There is a question every platform engineering team should be able to answer but most cannot: is our platform actually healthy? Not "is it up?" Not "are the dashboards green?" But genuinely healthy. Is it delivering value to the engineers who use it every day? Is it making their work better? Most teams reach for observability to answer this, and that is where the problem starts.

Observability is powerful. It tells you what is happening inside your systems. But it is an inward-facing discipline, built to answer "why is this breaking?" not "why is nobody using this?" or "is this tool actually making my developers faster?" Relying on technical signals alone creates what I call a ghost town platform: a technically flawless environment that developers quietly bypass in favor of custom scripts or manual workarounds because the golden paths are too rigid, too confusing, or just not worth the trouble. The system looks healthy. The platform is not.

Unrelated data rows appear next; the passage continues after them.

(* ===== verification/Blocks.v ===== *)
(** * Heaps whose blocks are bytes of memory

    What a client that writes into its blocks relies on of [kmalloc] and, in user
    space, of [malloc]: a block is bytes that the heap still had and does not have any
    more. *)
From S2P Require Import Prelude Machine Kmalloc Cstring Words.

Class HeapBytes (A : Type) `{Kmalloc A} := {
  (** The bytes the heap has not handed out. *)
  km_free : A → Z → Prop;
}.

Class HeapBytesLaws (A : Type) `{HeapBytes A} := {
  heap_ok : ∀ sz a p a', kmalloc sz a = (inr p, a') → 0 ≤ sz →
    p + sz < W32 ∧ (∀ x, p ≤ x < p + sz → km_free a x) ∧
    ∀ x, km_free a' x → km_free a x ∧ ¬ (p ≤ x < p + sz);
  heap_err : ∀ sz a e a', kmalloc sz a = (inl e, a') → ∀ x, km_free a' x → km_free a x;
  heap_err_code : ∀ sz a e a', kmalloc sz a = (inl e, a') → e ≠ E_OK;
}.

(** The whole heap is mapped. *)
Definition heap_mapped {A} `{HeapBytes A} (h : A) (m : mem) : Prop := ∀ x, km_free h x → is_Some (m !! x).
(** Bytes the heap does not have. *)
Definition outside {A} `{HeapBytes A} (h : A) (a n : Z) : Prop := ∀ x, a ≤ x < a + n → ¬ km_free h x.
(** From one state to a later one: only bytes the heap had have changed, and it has
    got none back. *)
Record heap_step {A} `{HeapBytes A} (h : A) (m : mem) (h' : A) (m' : mem) : Prop := {
  hs_same : ∀ x, ¬ km_free h x → m' !! x = m !! x;
  hs_free : ∀ x, km_free h' x → km_free h x;
  hs_mapped : ∀ x, is_Some (m !! x) → is_Some (m' !! x);
  hs_bytes : all_bytes m → all_bytes m';
}.

Section heap.
Context {A : Type} `{HeapBytesLaws A}.
Implicit Types (h : A) (m : mem).

Lemma heap_step_refl h m : heap_step h m h m.
Proof. by split. Qed.
Lemma heap_step_trans h1 m1 h2 m2 h3 m3 : heap_step h1 m1 h2 m2 → heap_step h2 m2 h3 m3 → heap_step h1 m1 h3 m3.
Proof.
  intros [A1 A2 A3 A4] [B1 B2 B3 B4]. split; [|by auto|by auto|by auto].
  intros x Hx. rewrite B1 by (by intros ?%A2). by apply A1.
Qed.
Lemma heap_step_outside h m h' m' a n : heap_step h m h' m' → outside h a n → outside h' a n.
Proof. intros Hs Ho x Hx Hf. by apply (Ho x), (hs_free _ _ _ _ Hs). Qed.
Lemma heap_step_holds h m h' m' a l : heap_step h m h' m' → outside h a (Z.of_nat (length l)) → holds m a l → holds m' a l.
Proof.
  intros Hs Ho Hl i b Hi. rewrite (hs_same _ _ _ _ Hs); [by apply Hl|]. apply Ho.
  apply lookup_lt_Some in Hi. lia.
Qed.
Lemma heap_step_cstr h m h' m' a l : heap_step h m h' m' → outside h a (Z.of_nat (length l) + 1) → cstr m a l → cstr m' a l.
Proof.
  intros Hs Ho [G1 G2 G3]. split; [|done|done]. eapply heap_step_holds; [exact Hs| |done].
  rewrite length_app. simpl. by replace (Z.of_nat (length l + 1)) with (Z.of_nat (length l) + 1) by lia.
Qed.
Lemma heap_step_mapped h m h' m' : heap_step h m h' m' → heap_mapped h m → heap_mapped h' m'.
Proof. intros Hs Hm x Hx. by apply (hs_mapped _ _ _ _ Hs), Hm, (hs_free _ _ _ _ Hs). Qed.

(** A block, and writing inside it. *)
Lemma heap_alloc sz h p h' m : kmalloc sz h = (inr p, h') → 0 ≤ sz → heap_mapped h m →
  mapped m p sz ∧ outside h' p sz ∧ p + sz < W32 ∧ heap_step h m h' m.
Proof.
  intros Hk Hsz Hm. destruct (heap_ok _ _ _ _ Hk Hsz) as (G1 & G2 & G3). split_and!; [|intros x Hx Hf; by destruct (G3 x Hf)|done|].
  - intros x Hx. by apply Hm, G2.
  - split; [done| |done|done]. intros x Hx. by apply G3.
Qed.
Lemma heap_refused sz h e h' m : kmalloc sz h = (inl e, h') → heap_step h m h' m.
Proof. intros Hk. split; [done| |done|done]. by eapply heap_err. Qed.

(** Writes inside a block just handed out are steps seen from before. *)
Lemma heap_write sz h p h' m m' a n : kmalloc sz h = (inr p, h') → 0 ≤ sz → only a n m m' → p ≤ a → a + n ≤ p + sz →
  heap_step h m h' m'.
Proof.
  intros Hk Hsz Ho Ha Hn. destruct (heap_ok _ _ _ _ Hk Hsz) as (G1 & G2 & G3). split.
  - intros x Hx. apply (on_frame _ _ _ _ Ho). destruct (decide (a ≤ x < a + n)); [|lia]. exfalso. apply Hx, G2. lia.
  - intros x Hx. by apply G3.
  - apply (on_mapped _ _ _ _ Ho).
  - apply (on_bytes _ _ _ _ Ho).
Qed.
End heap.

(** The smallest implementation: an arena from which blocks are cut one after the
    other. *)
Record arena := Arena { ar_next : Z; ar_end : Z; ar_live : gset Z }.

#[export] Instance arena_kmalloc : Kmalloc arena := {
  kmalloc sz a :=
    if (0 <? sz) && (0 <? ar_next a) && (ar_next a + sz <=? ar_end a) && (ar_end a <? W32) &&
       bool_decide (set_Forall (λ q, q < ar_next a) (ar_live a))
    then (inr (ar_next a), Arena (ar_next a + sz) (ar_end a) ({[ar_next a]} ∪ ar_live a))
    else (inl E_NOMEM, a);
  km_live := ar_live;
}.

#[export] Instance arena_laws : KmallocLaws arena.
Proof.
  split.
  - intros sz a p a'. cbn [kmalloc arena_kmalloc km_live]. destruct (_ && _) eqn:E; [|done]. intros Heq. simplify_eq.
    rewrite !andb_true_iff, bool_decide_eq_true in E. destruct E as ((((E1 & E2) & E3) & E4) & E5).
    split_and!; [lia|lia| |done]. intros Hin. specialize (E5 _ Hin). simpl in E5. lia.
  - intros sz a e a'. cbn [kmalloc arena_kmalloc km_live]. destruct (_ && _) eqn:E; [done|]. intros Heq. by simplify_eq.
Qed.

#[export] Instance arena_bytes : HeapBytes arena := { km_free a x := ar_next a ≤ x < ar_end a }.

#[export] Instance arena_bytes_laws : HeapBytesLaws arena.
Proof.
  split.
  - intros sz a p a'. cbn [kmalloc arena_kmalloc km_free arena_bytes]. destruct (_ && _) eqn:E; [|done]. intros Heq. simplify_eq.
    rewrite !andb_true_iff in E. intros Hsz. cbn [ar_next ar_end]. split_and!; [lia|lia|]. intros x Hx. lia.
  - intros sz a e a'. cbn [kmalloc arena_kmalloc km_free arena_bytes]. destruct (_ && _) eqn:E; [done|]. intros Heq. by simplify_eq.
  - intros sz a e a'. cbn [kmalloc arena_kmalloc]. destruct (_ && _) eqn:E; [done|]. intros Heq. by simplify_eq.
Qed.

(** ** Address spaces: the user part of memory belongs to a process *)
Definition mix (u cur : mem) : mem :=
  filter (λ '(a, _), KERN_BASE ≤ a) cur ∪ filter (λ '(a, _), a < KERN_BASE) u.

Lemma mix_kern u cur x : KERN_BASE ≤ x → mix u cur !! x = cur !! x.
Proof.
  intros Hx. unfold mix. rewrite lookup_union_l.
  2:{ apply map_lookup_filter_None. right. intros v _ Hv. lia. }
  destruct (cur !! x) as [v|] eqn:E.
  - apply map_lookup_filter_Some. by split.
  - apply map_lookup_filter_None. by left.
Qed.
Lemma mix_user u cur x : x < KERN_BASE → mix u cur !! x = u !! x.
Proof.
  intros Hx. unfold mix. rewrite lookup_union_r.
  2:{ apply map_lookup_filter_None. right. intros v _ Hv. lia. }
  destruct (u !! x) as [v|] eqn:E.
  - apply map_lookup_filter_Some. by split.
  - apply map_lookup_filter_None. by left.
Qed.
Lemma mix_bytes u cur : all_bytes u → all_bytes cur → all_bytes (mix u cur).
Proof.
  intros Hu Hc x b Hx. destruct (decide (x < KERN_BASE)); [rewrite mix_user in Hx by done|rewrite mix_kern in Hx by lia]; eauto.
Qed.
Lemma mix_holds_user u cur a l : holds u a l → a + Z.of_nat (length l) ≤ KERN_BASE → holds (mix u cur) a l.
Proof. intros Hl Ha i b Hi. pose proof (lookup_lt_Some _ _ _ Hi). rewrite mix_user by lia. by apply Hl. Qed.
Lemma envp_loop fuel av ev envp : (length ev < fuel)%nat → envp ≠ 0 → arg_vec m0 h0 envp ev →
  word m0 args (len av) → ptrs (not_new args hb h0) m0 (args + 4) av → let _envp := args + 4 + 4 * len av in
  word m0 _envp 0 → 4 * (len av + len ev) + 8 ≤ SZ_ARGS →
  wp (loop fuel (envp_body _envp) (0, envp)) (λ r σ, grow (in_block args) h0 m0 (hm_heap σ) (hm_mem σ) ∧
    match r with
    | None => word (hm_mem σ) args (len av) ∧ vec (not_new args hb (hm_heap σ)) (hm_mem σ) (args + 4) (av ++ ev)
    | Some e => e ≠ E_OK
    end) (Hmem m0 h0).
Proof using HB Hb0 H1.
  intros Hf Ha0 Hev Hc0 Hps0 _envp Hz Hlen. destruct (av_vec _ _ _ _ Hev Ha0) as (Hv & Ha & Haw & Hao).
  pose proof (bl_range _ _ _ HB) as Hr. change SZ_ARGS with 4096 in *.
  apply (wp_loop (λ n iq σ, ∃ l1 l2, ev = l1 ++ l2 ∧ iq = (len l1, envp + 4 * len l1) ∧ n = length l2 ∧
    grow (in_block args) h0 m0 (hm_heap σ) (hm_mem σ) ∧ word (hm_mem σ) args (len av) ∧
    vec (not_new args hb (hm_heap σ)) (hm_mem σ) (args + 4) (av ++ l1))) with (n := length ev); [|done|].
  2:{ exists [], ev. cbn [hm_mem hm_heap length]. rewrite app_nil_r.
      split_and!; [done|do 2 f_equal; lia|done|apply grow_refl|done|by split]. }
  intros n iq [m h] (l1 & l2 & Hl & -> & -> & Hg & Hc & [Hps Hzz]). cbn [hm_mem hm_heap] in *.
  assert (len ev = len l1 + len l2) as Hll by (rewrite Hl, length_app; lia).
  pose proof (block_grow _ _ _ _ _ _ HB Hg) as HB1. rewrite length_app, Nat2Z.inj_add in Hzz.
  assert (vec (wr_set args h) m (envp + 4 * len l1) l2) as Hv1.
  { pose proof (vec_grow _ _ _ _ _ _ _ Hv Hg Hao) as [Hp He]. rewrite Hl in Hp. apply ptrs_app in Hp as [_ Hp].
    split; [done|]. by replace (envp + 4 * len l1 + 4 * len l2) with (envp + 4 * len ev) by lia. }
  eapply wp_mono.
  { apply (envp_turn args _envp _ l2 (len l1) h m HB1); [unfold _envp; lia|lia| |exact Hv1|lia|lia|].
    - intros Hne. destruct l2; [done|]. cbn [length] in *. unfold _envp. change SZ_ARGS with 4096. lia.
    - intros x Hx Hf'. apply (Hao x); [lia|]. by apply (grow_wr _ _ _ _ _ _ Hg). }
  intros r [m' h'] [Hg' Hr']. cbn [hm_mem hm_heap] in *. destruct l2 as [|s0 l2].
  { destruct r as [[i' q']|[e|]]; [by destruct Hr' as (_ & _ & ? & ? & ? & _)| |].
    - by destruct Hr'.
    - destruct Hr' as [_ [= -> ->]]. rewrite app_nil_r in Hl. subst l1. split_and!; [done|done|].
      split; [done|]. by rewrite length_app, Nat2Z.inj_add. }
  cbn [length] in Hll. assert (grow (in_block args) h m h' m') as Hg2.
  { eapply grow_weaken; [exact Hg'|]. intros x Hx. cbv beta in Hx. unfold in_block, SZ_ARGS, PAGE_SIZE, _envp in *. lia. }
  pose proof (grow_trans _ _ _ _ _ _ _ Hg Hg2) as Hg3.
  destruct r as [[i' q']|[e|]]; [|by destruct Hr'|by destruct Hr'].
  destruct Hr' as (-> & -> & s & l' & [= <- <-] & Hz' & d & Hd & Hs). exists (length l2).
  split; [cbn [length]; lia|]. exists (l1 ++ [s0]), l2. rewrite length_app. cbn [length].
  split_and!; [by rewrite <- app_assoc|f_equal; lia|done|done| |].
  - eapply word_keep; [exact Hc|]. intros x Hx. apply (gr_off _ _ _ _ _ Hg'); [|unfold _envp; lia].
    intros Hf'. apply (bl_out _ _ _ HB1 x); [|done]. change SZ_ARGS with 4096. lia.
  - rewrite app_assoc. split; [|by rewrite !length_app; cbn [length]; replace (args + 4 + 4 * Z.of_nat (length av + length l1 + 1)) with (_envp + 4 * len l1 + 4) by (unfold _envp; lia)].
    eapply ptrs_snoc; [|rewrite length_app, Nat2Z.inj_add; replace (args + 4 + 4 * (len av + len l1)) with (_envp + 4 * len l1) by (unfold _envp; lia); exact Hd|by apply (str_new _ _ _ _ _ _ _ Hs); intros x Hx; apply Hb0, (gr_free _ _ _ _ _ Hg)].
    eapply (ptrs_grow _ _ _ _ _ h m h' m'); [exact Hps|done|exact Hg'| |]; intros x Hx; cbv beta in Hx; rewrite ?length_app, ?Nat2Z.inj_add in *; unfold in_block, SZ_ARGS, PAGE_SIZE, _envp in *; lia.
Qed.
End loops.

In platform engineering, health does not equal availability. Health equals utility.

Adoption and usage

A healthy platform is a popular one. The most honest signal of platform health is whether developers are choosing to use it. There is a meaningful difference between usage and adoption: usage can be mandated, adoption has to be earned. If your platform is healthy, developers take the paved path because it is faster and safer, not because you blocked the alternatives.

The metrics that matter here are things like onboarding time (how long from a new engineer's first day to their first deployment?), self-service rate (what percentage of infrastructure requests happen without someone opening a ticket?), and whether teams that were never told to use the platform are showing up anyway. When adoption is low, the instinct is to blame communication. Usually, it is a product problem.

Developer experience

High adoption does not always equal high satisfaction. Developers may use a tool because they have to, not because it works well for them. This distinction matters, and the only way to see it is to ask.

A simple developer NPS survey run quarterly, with one open text field for comments, will surface things no dashboard ever will. That open text field is where you find out about the workflow that costs three engineers thirty minutes every week, or the error message that has confused four separate teams. The 2025 DORA research found that the platform capability most correlated with a positive developer experience is giving developers clear feedback on the outcome of their tasks. Not the fanciest tooling. Just clarity. If your platform leaves people guessing when something goes wrong, that is a health problem, regardless of your uptime numbers.

Reliability and stability

Technical reliability still matters. It is just not the whole story. The instinct is to track uptime, but uptime is a floor, not a ceiling. What matters more is how the platform behaves when things go wrong. A platform that recovers in twenty minutes is healthier than one that rarely breaks but takes four hours to recover when it does.

Service Level Objectives framed from the developer's perspective (99% of deployments succeed on the first try, for example) are more useful than infrastructure-level SLOs. Change failure rate tells you whether the platform's guardrails are actually catching problems early. And Mean Time to Recovery tells you how quickly the platform helps engineers get back on their feet. Together, these metrics describe reliability as a developer experience, not just a system property.

Efficiency and toil reduction

This is perhaps the clearest health signal of all, and the one most directly connected to business value. Toil is the repetitive, manual work that scales with growth and kills innovation. Provisioning infrastructure by hand. Running the same runbook every deploy. Chasing approvals for access that should be self-service.

A healthy platform absorbs toil over time. If you track the ratio of engineering time spent on unplanned work, tickets, and maintenance versus actual product work, you get one of the most honest reads available on whether the platform is doing its job. DORA metrics like lead time for changes and deployment frequency tell a complementary story about velocity. And when you can show that toil dropped from 35% of engineering capacity to 12% over two quarters, you have a leadership conversation, not just a status update.

From monitoring to management

Making this shift requires treating the platform as a product. That means maintaining a roadmap based on developer feedback, not just infrastructure priorities. It means publishing platform health reports that combine technical telemetry with human sentiment. And it means having someone whose job it is to ask, regularly: are we actually getting better at serving the engineers who depend on us?

Nearly 30% of platform teams still do not measure their success in any formal way, according to the 2025 State of Platform Engineering Report. Platform initiatives that cannot quantify their impact often face defunding within twelve to eighteen months. Observability data alone does not make a compelling leadership story. But "we reduced onboarding time from two weeks to three days" does. "Teams on our golden paths ship 40% faster than those who are not" does.

Observability is the what and why of your system's internal state. Platform health is the so what of your organization's productivity. Track adoption, developer experience, reliability, and toil alongside your technical metrics, and you will have both the tools to improve and the language to prove it.